First and foremost, genetic drift is a random process that causes allele frequencies to change in a population over time. Genetic drift can significantly reduce genetic variation and increase the frequency of once rare alleles. Drift will also increase the chance that the allele goes into fixation. Drift is more likely to occur in smaller populations since it would be less likely that a certain allele would be lost in a larger population.
In a rabbit population, the B and b alleles determine fur color. For this rabbit population, something random happens that causes the rabbits to completely lose the b allele, which causes the B allele to go to fixation. It is important to note that genetic drift does not care about how beneficial or harmful an allele is to a population- it is not based on selection and is not a mechanism of adaptation.
Two types of genetic drift are the bottleneck effect and founder effect! While these two different types of drift are similar in their outcome and lead to a loss of genetic variation, they occur in different ways.

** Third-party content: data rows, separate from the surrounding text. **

Module DemoFiles.
Definition file (s : string) : FrozenFileAndHash := mkFile (s2l s) (Djb2HashPath false (s2l s)).
Definition node (deps back : list Z) (inputs outputs : list FrozenFileAndHash) : NodeData :=
  mkNodeData (Some (s2l "cc")) None (s2l "cc") 0 deps back inputs outputs [] [] None 0.
Definition tuple : BuildTupleData := mkTuple 0 0 0 [2] [] [mkNamed (s2l "prog") 2].
Definition dag : DagData :=
  mkDag [mkDigest 1 0; mkDigest 2 0; mkDigest 3 0; mkDigest 4 0]
    [node [] [2] [file "src/a.c"] [file "o/a.o"]; node [] [] [file "src/b.c"] [file "o/b.o"]; node [0] [] [file "o/a.o"] [file "o/prog"]; node [] [] [] []]
    [s2l "All"] [] [] [] [] [] [] [tuple] 0 0 0 [] [] [] (-1) [] [] [] [] [] [].

Lemma demo_files_ok : dag_ok dag.
Proof. apply (dag_okb_sound dag [0; 0; 1; 0]%nat). vm_compute. reflexivity. Qed.
End DemoFiles.

Lemma names_resolve_in_order_witness :
  FindNodesByName kUnix false (s2l "/w") junk_e junk_d DemoFiles.dag [] [s2l "/w/x/../o/a.o"; s2l "prog"; s2l "src/b.c"] DemoFiles.tuple = OK [0; 2] /\
  exists rs, FindNodesByName kUnix false (s2l "/w") junk_e junk_d DemoFiles.dag [] [s2l "/w/x/../o/a.o"; s2l "prog"; s2l "src/b.c"] DemoFiles.tuple
    = OK (concat (map option_list rs)) /\
  Forall2 (resolves kUnix false (s2l "/w") junk_e junk_d DemoFiles.dag DemoFiles.tuple) [s2l "/w/x/../o/a.o"; s2l "prog"; s2l "src/b.c"] rs.
Proof.
  split; [vm_compute; reflexivity|].
  apply (names_resolve_in_order kUnix false (s2l "/w") junk_e junk_d DemoFiles.dag DemoFiles.demo_files_ok DemoFiles.tuple []); [set_solver|].
  intros name Hn _. repeat (apply elem_of_cons in Hn as [->|Hn]); [eexists; vm_compute; reflexivity..|]. by apply elem_of_nil in Hn.
Defined.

In the bottleneck effect, a random event will reduce the population size and the genetic variation is lost or reduced. This can be during a natural disaster or any random process in which the majority of a population is killed so the allele frequencies of the surviving population is different and less diverse than that of the original population. In the case of the northern elephant seal, hunting reduced their population levels which significantly reduced genetic variation.
In the founder effect, a subset of a population goes on to find a new population which will have reduced genetic variation and different allele frequencies. Darwin’s finches are an example of the founder effect in which species from a small subset of finch populations contributed to their subset populations, reducing the overall population genetic variation. Darwin’s finches also have different phenotypes due to the isolation of the subpopulations.